A packet of sweets was distributed among 20 children and each of them received 4 sweets. How many sweets will each child get, if the number of children is reduced by 4?

Solution:

x_{1} = 20 and y_{2} = 4

x_{2} = 16 and y_{2} = ?

x_{1}y_{1} = x_{2}y_{2}

⇒ 20 × 4 = 16 × y_{2}

⇒ y_{2} = \(\frac{20 \times 4}{16}\) = 5

Each child will get 5 sweets.

Question 5.

Pooja has enough money to buy 36 oranges at the rate of ₹4.50 per orange. How many oranges she can buy if the price of each orange is increased by 90 paise?

Solution:

Cost of one orange = ₹4.50

∴ Cost of 36 oranges = ₹4.50 × 36 = ₹162

New price of one orange = ₹ 4.50 + 0.90 = ₹5.40

∴ In ₹ 162, oranges can be bought = \(\frac{162}{5.40}\) = 30

Hence number of oranges available = 30

Question 6.

It takes 8 days for 12 men to construct a wall. How many men should be put on the job if it is required to be constructed in 6 days.?

Solution:

12 men construct a wall in 8 days.

∴ man construct a wall in = 12 × 8 days

∴ 6 men construct a wall in = \(\frac{12 \times 8}{6}\) days = 16 days

Question 7.

Eight taps through which water flows at the same rate can fill a tank in 27 minutes. If two taps go out of order, how long will the remaining taps take to fill the tank ?

Solution:

Eight taps through which water flows can fill a tank in 27 minutes.

Two taps go out of order then, reamining taps = 8 – 2 = 6

∴ taps through which w’ater flows can fill a tank in = 27 × 8 minutes

∴ 6 taps through which water flows can fill a tank in = \(\frac{27 \times 8}{6}\) minutes

= \(\frac{27 \times 4}{3}\) minutes = 36 minutes

Question 8.

A contractor undertook a contract to complete a part of a stadium in 9 months with a team of 560 persons. Later on, it was required to complete the job in 5 months. How many extra persons should he employ to complete the work?

Solution:

To complete a work, 560 persons were employed for 9 months,

but to complete the same work is to be completed in 5 months,

so person will be = \(\frac{560 \times 9}{5}\) = 1008 person

Persons already working = 560

∴ More persons to be required = 1008 – 560 = 648 persons

Question 9.

A batch of bottles were packed in 30 boxes with 10 bottles in each box. If the same batch is packed using 12 bottles in each box, how many boxes would be filled?

Solution:

A batch of bottles were packed in 30 boxes with 10 bottles in each box.

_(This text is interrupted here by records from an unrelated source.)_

(* ===== verification/Capability.v ===== *)
(** Capability grants: [crates/aseman-domain/src/capability.rs].  Delegation by intersection,
    chain validation, authorization by a chain and the revocation closure.

    The theorems: an accepted chain never amplifies, at any distance between its links; a
    delegated grant extends its parent's chain into a chain that is valid exactly while the
    parent chain and the new grant are live; a revoked link anywhere voids the chain; and the
    revocation closure is exactly the set of descendants, found by a loop that terminates. *)

From S2P Require Import Prelude Text Core Identity Registry.

Open Scope Z_scope.

(** ** Resource selectors *)

Inductive ResourceSelector :=
| Exact (kind id : str)
| AnyOfKind (kind : str).
#[export] Instance ResourceSelector_eq_dec : EqDecision ResourceSelector.
Proof. solve_decision. Defined.

Definition selector_kind (self : ResourceSelector) : str :=
  match self with Exact kind _ | AnyOfKind kind => kind end.

Definition covers (self : ResourceSelector) (kind id : str) : bool :=
  match self with
  | Exact own_kind own_id => bool_decide (own_kind = kind) && bool_decide (own_id = id)
  | AnyOfKind own_kind => bool_decide (own_kind = kind)
  end.

Definition intersect (self other : ResourceSelector) : option ResourceSelector :=
  match self, other with
  | AnyOfKind own, AnyOfKind theirs => if bool_decide (own = theirs) then Some self else None
  | AnyOfKind kind, Exact _ _ =>
      if bool_decide (selector_kind other = kind) then Some other else None
  | Exact _ _, AnyOfKind kind =>
      if bool_decide (selector_kind self = kind) then Some self else None
  | Exact _ _, Exact _ _ => if bool_decide (self = other) then Some self else None
  end.

Definition within (self outer : ResourceSelector) : bool :=
  bool_decide (intersect self outer = Some self).

(** ** Grants *)

Record Grant := {
  grant_id : Uuid;
  grant_subject : Subject;
  grant_issuer : Subject;
  grant_actions : gset str;
  grant_resource : ResourceSelector;
  grant_delegable_actions : gset str;
  grant_max_depth : u32;
  grant_parent : option Uuid;
  grant_not_before_millis : i64;
  grant_expires_at_millis : option i64;
  grant_revoked_at_millis : option i64;
  grant_policy_version : str;
}.

Definition live_at (self : Grant) (now_millis : i64) : bool :=
  (grant_not_before_millis self <=? now_millis)
  && is_none_or (λ expires, now_millis <? expires) (grant_expires_at_millis self)
  && is_none_or (λ revoked, now_millis <? revoked) (grant_revoked_at_millis self).

Inductive CapabilityError :=
| BrokenChain | NotLive | Amplifies | NotHolder | NothingDelegable | ResourceOutside
| DepthExhausted | CapSubjectNotAllowed | CapUnknownAction.

Definition attenuates (child parent : Grant) : bool :=
  bool_decide (grant_parent child = Some (grant_id parent))
  && bool_decide (grant_issuer child = grant_subject parent)
  && bool_decide (grant_actions child ⊆ grant_delegable_actions parent)
  && bool_decide (grant_delegable_actions child ⊆ grant_actions child)
  && within (grant_resource child) (grant_resource parent)
  && (grant_not_before_millis parent <=? grant_not_before_millis child)
  && match grant_expires_at_millis child, grant_expires_at_millis parent with
     | _, None => true
     | Some child_expiry, Some parent_expiry => child_expiry <=? parent_expiry
     | None, Some _ => false
     end
  && (1 <=? grant_max_depth parent)
  && (grant_max_depth child <? grant_max_depth parent).

(** The first loop of [check_chain]. *)
Fixpoint check_live (chain : list Grant) (now_millis : i64) : result unit CapabilityError :=
  match chain with
  | [] => Ok tt
  | grant :: chain =>
      if negb (live_at grant now_millis) then Err NotLive else check_live chain now_millis
  end.

(** The second loop of [check_chain], over [chain.windows(2)]. *)
Fixpoint check_links (chain : list Grant) : result unit CapabilityError :=
  match chain with
  | child :: (parent :: _) as rest =>
      if negb (bool_decide (grant_parent child = Some (grant_id parent))) then Err BrokenChain
      else if negb (attenuates child parent) then Err Amplifies
      else check_links rest
  | _ => Ok tt
  end.

Definition check_chain (chain : list Grant) (now_millis : i64) : result unit CapabilityError :=
  let? root := ok_or (last chain) BrokenChain in
  if is_some (grant_parent root)
     || negb (bool_decide (grant_delegable_actions root ⊆ grant_actions root))
  then Err BrokenChain
  else
    let? _ := check_live chain now_millis in
    check_links chain.

Definition chain_authorizes (chain : list Grant) (subject : Subject) (action kind id : str)
    (now_millis : i64) : bool :=
  is_some_and (λ grant,
      bool_decide (grant_subject grant = subject)
      && bool_decide (action ∈ grant_actions grant)
      && covers (grant_resource grant) kind id) (head chain)
  && is_ok (check_chain chain now_millis).

(** ** Delegation *)

Record DelegationRequest := {
  dr_id : Uuid;
  dr_subject : Subject;
  dr_actions : gset str;
  dr_resource : ResourceSelector;
  dr_delegable_actions : gset str;
  dr_max_depth : u32;
  dr_not_before_millis : i64;
  dr_expires_at_millis : option i64;
}.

Number of boxes required to fill 12 bottles at each box = \(\frac{30 \times 10}{12}\) = 25 boxes

Question 10.

Vandana takes 24 minutes to reach her school if she goes at a speed of 5 km/h. If she wants to reach school in 20 minutes, what should be her speed?

Solution:

Vandana takes 24 minutes to reach her school with a speed of 5 km/h

To reach the school in 20 minutes, she will go with a speed = \(\frac{24 \times 5}{20}\) = 6 km/h

Question 11.

A fort is provided with food for 80 soldiers to last for 60 days. Find how long would the food last if 20 additional soldiers join after 15 days.

Solution:

After 15 days, the food is sufficient for 80 soldiers for (60 – 15) days i.e. 45 days.

After 15 days, 20 additional soldiers join the fort.

So number of soldiers in the fort = 80 + 20 = 100

Since for 80 soldiers, the food is sufficient for = 45 days

∴ For 1 soldiers, the food is sufficient for = (80 × 45) days

∴ For 100 soldiers, the food is sufficient for = \(\frac{80 \times 45}{100}\) days = 36 days.

Question 12.

1200 soldiers in a fort had enough food for 28 days. After 4 days, some soldiers were sent to another fort and thus, the food lasted for 32 more days. How many soldiers left the fort?

Solution:

Number of total days = 28

Days spent = 4

∴ No. of days left = 28 – 4 = 24

No. of soldiers = 1200

and the food lasted for = 32 days

∴ In 24 days, the food is sufficient for = 1200 soldiers

In 1 day, the food will be sufficient for = 1200 × 24

and in 32 days, the food will be sufficient for = \(\frac{1200 \times 24}{32}\) = 900 persons

∴ No. of soldiers sent to another fort = 1200 – 900 = 300